Après les discours anxiogènes du ministre italien de l’Intérieur et les craintes émises par le président de la République, la diplomatie française, par l’intermédiaire de son ministre des affaires européennes, Laurent Wauquiez, en a rajouté aujourd’hui une louche.
Le ministre français a estimé que l'afflux de migrants en provenance de Libye était "un vrai risque pour l'Europe qui ne doit pas être sous-estimé". Une réponse pour le moins frileuse à l’espoir suscité par les révolutions du monde arabe…
"La Libye, c'est l'entonnoir de l'Afrique. Des pays comme le Liberia, la Somalie, l'Erythrée ont des flux d'immigration illégale qui passent par la Libye, a indiqué Laurent Wauquiez, le ministre des Affaires européennes aujourd’hui sur France Info.
Il faut défendre de façon européenne nos frontières, et on ne peut pas accueillir des flux d'immigration illégaux que l'Europe n'est pas capable d'intégrer. C'est potentiellement 200 000 à 300 000 personnes qui, sur l'année, pourraient chercher à franchir la Méditerranée en direction de l'Europe", a-t-il averti, dénonçant un "angélisme" de la gauche sur ce sujet.
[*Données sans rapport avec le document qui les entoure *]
Lemma vdev_open_ok s pl g mg smo L : top pl g = Some mg -> closed mg -> size_ok (mg_vd mg) -> rings pl -> 4 <= s < 2 ^ 63 -> (forall k, 0 <= k < slab_count (mg_vd mg) -> on_disk (mg_vd mg) s (spa_mos pl) k (smo k) (L k)) ->
  exists pl' e mg', vdev_metaslab_init pl g 0 = Ok (pl', e) /\ vdev_opened g mg pl pl' /\ top pl' g = Some mg' /\ mg_class mg' = mg_class mg /\ placed (mg_vd mg) (mg_vd mg') /\ ((e = 0 /\ made s (spa_mos pl) smo L mg') \/ read_error (spa_mos pl) (vdev_ms_array (mg_vd mg)) e).
Proof using All.
  intros Hg Hc Hz Hr Hs Hd. pose proof Hc as [C1 C2 C3 [C4 C4'] C5 [C6 C6'] C7]. destruct (asize_fits (mg_vd mg) SPA_MAXBLOCKSIZE (sz_sized _ Hz) ltac:(done)) as [[Ha _] Ha']. pose proof Hz as [[Z1 _] [Z2 Z3] Z4]. unfold vdev_metaslab_init. rewrite (get_mg_ok _ _ _ Hg). cbn [mbind res_bind]. rewrite (proj2 (Z.eqb_neq (vdev_ms_shift (mg_vd mg)) 0)) by lia.
  assert (Er : exists r, div_u64 (Z.shiftl 1 17) (Z.shiftr (vdev_psize_to_asize (mg_vd mg) (Z.shiftl 1 17)) SPA_MINBLOCKSHIFT) = Ok r).
  { change (Z.shiftl 1 17) with SPA_MAXBLOCKSIZE. unfold div_u64. rewrite Z.shiftr_div_pow2 by done. apply (mod_512 _ (vdev_ashift (mg_vd mg))) in Ha'; [|lia]. change (2 ^ SPA_MINBLOCKSHIFT) with 512. rewrite (proj2 (Z.eqb_neq _ 0)) by dlia. by eexists. }
  destruct Er as [r ->]. cbn [mbind res_bind]. rewrite C3. cbn [length app]. change (Z.of_nat 0) with 0. rewrite Z.shiftr_div_pow2 by lia. fold (slab_count (mg_vd mg)). rewrite Z.sub_0_r. assert (HU : 0 < 2 ^ vdev_ms_shift (mg_vd mg)) by (apply Z.pow_pos_nonneg; lia). assert (Hn : 0 <= slab_count (mg_vd mg)) by (apply Z.div_pos; lia). rewrite (proj2 (Z.ltb_ge _ 0)) by lia.
  fold (started mg r). destruct (set_mg_ok pl g mg (started mg r) Hg) as [-> Ht]. cbn [mbind res_bind]. destruct (closed_start s pl g mg r smo L Hg Hc Hz) as [El Hmk]. set (mg0 := started mg r) in *. set (pl0 := put pl g mg0) in *. destruct (ri_class _ Hr g mg Hg) as [mc Emc].
  change (with_ms (with_deflate (mg_vd mg) r) _) with (mg_vd mg0). match goal with |- context [loop _ ?f _] => change f with (open_next g (mg_vd mg0) (slab_count (mg_vd mg))) end. rewrite <- El.
  destruct (open_loop s smo L g mg0 mc pl0 Emc Hs (S (Z.to_nat (zlen (vdev_ms (mg_vd mg0))))) 0 pl0 mg0 Hmk) as (pl1 & mg1 & e & n & -> & [M1 M2 M3 M4 M5] & Hnn & He); [lia|lia|intros k Hk; rewrite El in Hk; eapply on_disk_placed; [|apply Hd, Hk]; done|]. cbn [mbind res_bind].
  assert (Hcnt : counted g (mg_class mg) (n * 2 ^ vdev_ms_shift (mg_vd mg)) pl pl1) by (rewrite <- (Z.add_0_l (n * _)); eapply counted_trans; [done|nia|by eapply counted_put|exact M4]). pose proof M3 as (O1 & O2 & O3 & O4 & st & ms & Ev & Elm).
  assert (Hn2 : 0 <= n * 2 ^ vdev_ms_shift (mg_vd mg) <= vdev_asize (mg_vd mg)) by (rewrite El in Hnn; pose proof (Z.mul_div_le (vdev_asize (mg_vd mg)) _ HU); unfold slab_count in Hnn; nia). assert (Hr1 : rings pl1) by (eapply counted_rings; [exact Hcnt|exact Hg|exact M1| |done]; unfold ring_part; by rewrite O1, O2, O3, O4).
  assert (Hpl1 : placed (mg_vd mg) (mg_vd mg1)) by (by rewrite Ev). destruct He as [[-> ->]|He].
  2: { pose proof He as (k & _ & Hne). rewrite (proj2 (Z.eqb_neq e 0) Hne). cbn [negb]. exists pl1, e, mg1. split; [done|]. split; [by eapply counted_opened|]. split; [done|]. split; [done|]. split; [done|by right]. }
  cbn [Z.eqb negb andb]. cbn [mg0 started mg_vd with_vd vdev_removing with_ms with_deflate]. rewrite (proj1 C6'). cbn [negb]. destruct (activate_ring pl1 g mg1 Hr1 M1 ltac:(rewrite O2; cbn; lia)) as (pl2 & -> & Hr2 & Hb & Hct). cbn [mbind res_bind]. destruct (pb_group _ _ Hb g mg1 M1) as (mg2 & Hg2 & Hm2).
  exists pl2, 0, mg2. split; [done|]. split; [eapply opened_but; try done; intros x Hx; by rewrite Hct, decide_False|]. split; [done|]. split; [by destruct Hm2 as (? & ? & ? & ? & ? & ? & ->)|]. split; [eapply placed_trans; [exact Hpl1|by apply placed_but]|]. left. split; [done|]. eapply made_but; [done|]. assert (Elz : zlen (vdev_ms (mg_vd mg1)) = zlen (vdev_ms (mg_vd mg0))) by (rewrite Ev; cbn; by rewrite Elm).
  constructor; [by rewrite Elz, <- (ct_mos _ _ _ _ _ Hcnt)|by rewrite Elz, El; unfold slab_count; destruct Hpl1 as (-> & _ & -> & _)|by rewrite Ev|]. change (vs_space (vdev_stat_ (mg_vd mg0))) with (vs_space (vdev_stat_ (mg_vd mg))) in M5. change (vdev_ms_shift (mg_vd mg0)) with (vdev_ms_shift (mg_vd mg)) in M5. rewrite C7 in M5. rewrite M5; lia.
Qed.
End open.
End MetaslabOpen.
Le ministre français n’est pas le seul à agiter ces chiffres déjà brandis par le ministre des Affaires étrangères italien. Selon ce dernier, la remise en cause de l’accord signé en 2008 entre l’Italie et la Libye, menace brandie par Kadhafi, aurait des conséquences catastrophiques. En s’engageant à surveiller ses frontières, le gouvernement libyen aurait largement contribué à la baisse du nombre de clandestins regagnant la péninsule : ils seraient passés de 37 000 à 4 300 par an depuis la signature de cet accord.
Des chiffres exagérés
Les craintes des ministres italiens et français s’appuient sur les données de Frontex, l’agence de surveillance des frontières européennes qui estime qu’entre 500 000 et 1,5 million d’étrangers, pour la plupart d’origine africaine, vivent en Libye. Toutefois, l’agence européenne s’est contentée de relayer cette information et contrairement aux allégations de Marine Le Pen, elle n’a jamais fait état d’un danger de flux migratoires d’une même ampleur.
D’autant plus que personne n’est aujourd’hui en mesure de prédire l’évolution de la situation dans les mois à venir. Seule certitude : quelque 6 000 réfugiés, dont la plupart d’origine tunisienne, sont arrivés entre le 1re et le 15 février sur l’île de Lampedusa, en Italie. Depuis, le flux s’est considérablement tari.
D’autre part, le Haut commissariat aux réfugiés affirme que depuis le début de la "révolution libyenne", aucun départ vers l’Europe n’a été enregistré. Les quelque 100 000 migrants ayant quitté le pays étant principalement arrivés en Tunisie et en Egypte.
Selon le porte-parole de l’Organisation internationale pour les migrations (OIM), Jean-Philippe Chauzny, cité le 1er mars par Euractiv, "La Libye n’est pas un pays de transition vers l’Europe, mais un pays de destination". L’économie libyenne a, en effet, attiré nombre de migrants d’Afrique subsaharienne qui travaillent dans le pays.
Bien que leurs conditions de vie soient déplorables, "la situation actuelle les amène à vouloir rentrer chez eux plutôt qu’entamer un nouveau périple vers l’Europe". Rappelons que les craintes similaires d’afflux de clandestins vers l’Europe occidentale après l’éclatement de l’ex-URSS ou lors des guerres en ex-Yougoslavie avaient, elles aussi, largement été surestimées…
Repli frileux
L’Europe ne serait donc pas capable de retenir les leçons de ses erreurs d’appréciation passées ? A moins que des considérations de politiques intérieures l’emportent aujourd’hui sur la clairvoyance dont elle devrait faire preuve pour profiter du vent de révolte soufflant au sud de la Méditerranée pour bâtir de nouvelles relations avec ces démocraties en devenir.
Le chemin est, certes, semé d’embûches, mais cette tâche est bien plus exaltante qu’un repli frileux pour des Etats, notamment de la part de la "patrie des droits de l’Homme".